The most important information to be determined is each parent’s income level. The court will also need to establish the amount of any extraordinary medical expenses. Then the court will need to decide how much time each parent spends with the child(ren). Once that is done, the remaining amount of the basic child support obligation must be apportioned between parents. This will be done by assigning a percentage of the total cost of raising the child(ren) to each parent’s share of parenting time.
It is important that each party understands that a credit for “duplicated” expenses must be applied as part of the calculation. Those are expenditures that are not transferred with the child(ren) from one parent’s household to another, such as shelter costs.
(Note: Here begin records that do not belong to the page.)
Lemma update_powerups_cap (rnd : nat -> R) (now : R) (k : nat) (r : GameRoom) :
  let r' := fst (fst (fst (Server.update rnd now k r))) in
  (List.length (powerups r') <= Nat.max (List.length (powerups r)) 5)%nat.
Proof.
  cbv zeta.
  destruct (state r) eqn:Hs;
    try (rewrite update_idle by congruence; cbn; lia).
  rewrite (update_playing rnd now k r Hs). cbv zeta.
  set (t := Server.tickPlayers _ _ _ _ _ _ _ _).
  destruct (_ && _ && _); [destruct (snd (fst t) =? 1)%nat; cbn; lia|].
  destruct (negb (gameEnded r));
    [|destruct (snd (fst t) =? 1)%nat; cbn; lia].
  cbn [fst snd].
  match goal with
  | |- context [Server.updatePowerups rnd now k ?q] =>
      destruct (updatePowerups_slimes rnd now k q) as (_ & _ & _ & Hp);
      destruct (checkCollisions_frame rnd now
                  (snd (Server.updatePowerups rnd now k q))
                  (fst (Server.updatePowerups rnd now k q)))
        as (_ & _ & _ & Hc & _);
      cbv zeta in Hc, Hp
  end.
  destruct (snd (fst t) =? 1)%nat; cbn in *; lia.
Qed.

(** What [updatePowerups] does when it adds a pickup: it is put at the first
    of up to twenty samples that is strictly inside no obstacle. *)
Lemma updatePowerups_sampled (rnd : nat -> R) (now : R) (k : nat) (r : GameRoom) :
  let r' := fst (Server.updatePowerups rnd now k r) in
  r' = r
  \/ (exists (pu : Powerup) (n : nat),
         r' = set_powerups (powerups r ++ [pu]) r
         /\ (List.length (powerups r) < 5)%nat
         /\ rnd k < 0.005
         /\ (n < 20)%nat
         /\ pu_position pu = sample rnd (S (S k) + 2 * n)
         /\ (forall i : nat, (i < n)%nat ->
               clear (obstacles r) (sample rnd (S (S k) + 2 * i)) = false)
         /\ clear (obstacles r) (pu_position pu) = true
         /\ pu_type pu = Server.powerupTypeOf (rnd (S k))
         /\ pu_spawnTime pu = now /\ pu_radius pu = POWERUP_RADIUS).
Proof.
  unfold Server.updatePowerups.
  destruct ((rnd k <? 0.005) && (List.length (powerups r) <? 5)%nat) eqn:Hc;
    [|left; reflexivity].
  apply andb_prop in Hc. destruct Hc as [Hr Hl].
  destruct (sampleLoop_spec rnd (obstacles r) 20 (S (S k)) (vec 0 0))
    as (n & Hn & -> & Hb & _); [lia|].
  destruct (clear (obstacles r) (sample rnd (S (S k) + 2 * n))) eqn:Hc;
    [|left; reflexivity].
  right. eexists. exists n. split; [reflexivity|].
  apply Nat.ltb_lt in Hl. apply ltb_true in Hr.
  split; [exact Hl|]. split; [exact Hr|]. split; [exact Hn|].
  split; [reflexivity|]. split; [exact Hb|]. split; [exact Hc|].
  split; [reflexivity|]. split; reflexivity.
Qed.
(** A configuration with the sections [extruder] and [extruder2], and a
    constructor that returns the name of the section and the index. *)
Lemma add_printer_objects_scan_witness :
  lookup_object "extruder2"
    (<["extruder0" := ("extruder", 0%nat)]> (∅ : gmap string (string * nat)))
  = None.
Proof.
  assert (Hadd : add_printer_objects
                   (fun s => String.eqb s "extruder"
                             || String.eqb s "extruder2")
                   (fun name i => inr (name, i))
                   (∅ : gmap string (string * nat))
                 = inr (<["extruder0" := ("extruder", 0%nat)]> ∅))
    by (vm_compute; reflexivity).
  pose proof (add_printer_objects_scan _ _ _ _ Hadd)
    as (_ & _ & _ & _ & _ & Hframe).
  rewrite Hframe; [reflexivity|].
  intros i Hi. vm_compute in Hi.
  assert (i = 0%nat) as -> by lia. discriminate.
Defined.

(** The same configuration: one extruder comes back. *)
Lemma get_after_add_witness :
  length (get_printer_extruders
            (<["extruder0" := ("extruder", 0%nat)]>
               (∅ : gmap string (string * nat))))
  = 1%nat.
Proof.
  assert (Hadd : add_printer_objects
                   (fun s => String.eqb s "extruder"
                             || String.eqb s "extruder2")
                   (fun name i => inr (name, i))
                   (∅ : gmap string (string * nat))
                 = inr (<["extruder0" := ("extruder", 0%nat)]> ∅))
    by (vm_compute; reflexivity).
  rewrite (proj1 (get_after_add _ _ _ _ Hadd
                    ltac:(intros i; apply lookup_empty))).
  vm_compute. reflexivity.
Defined.

(** A printer with [extruder1] alone. *)
Lemma get_printer_extruders_prefix_witness :
  get_printer_extruders
    (<["extruder1" := 1%nat]> (∅ : gmap string nat)) = [].
Proof.
  apply (get_printer_extruders_prefix
           (<["extruder1" := 1%nat]> (∅ : gmap string nat))).
  reflexivity.
Defined.

(** A constructor that refuses every section. *)
Lemma add_printer_objects_errors_witness :
  (exists i,
     (i < configured (fun s => String.eqb s "extruder") 99 0)%nat
     /\ (fun name (_ : nat) => inl (ConfigError name) : result nat)
          (source_section (fun s => String.eqb s "extruder") i) i
        = inl (ConfigError "extruder"))
  \/ (exists name obj p',
        add_object (P := gmap string nat) name obj p'
        = inl (ConfigError "extruder")).
Proof.
  assert (Hadd : add_printer_objects
                   (fun s => String.eqb s "extruder")
                   (fun name (_ : nat) => inl (ConfigError name))
                   (∅ : gmap string nat)
                 = inl (ConfigError "extruder"))
    by (vm_compute; reflexivity).
  exact (add_printer_objects_errors _ _ _ _ Hadd).
Defined.

(** A configuration without sections. *)
Lemma add_printer_objects_none_witness :
  add_printer_objects (fun _ => false) (fun _ i => inr i)
    (∅ : gmap string nat) = inr ∅.
Proof.
  apply (add_printer_objects_none (fun _ => false) (fun _ i => inr i)
           (∅ : gmap string nat)); reflexivity.
Defined.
This credit is calculated on a Parenting Time Credit Worksheet.
Duplicated expense amounts are added to the basic child support obligation and then apportioned between parents based on their weekly adjusted incomes. The percentages that are assigned to each parent’s share of the basic child support obligation are then placed on Line 2 of the Child Support Obligation Worksheet. The resulting figure is the basic child support obligation for each parent.
It is necessary to apportion the basic child support obligation between both parties, even if the noncustodial parent has zero overnights each year. This is because the custodial parent’s share is presumed to be spent directly on the children. However, if there is close to equal parenting time and the custodial parent has a significantly higher income than the noncustodial parent, then the application of the parenting time credit should result in a monetary amount being paid from the custodial parent to the noncustodial parent absent grounds for a deviation. The court will need to explain its reasoning for deviating from the parenting time credit.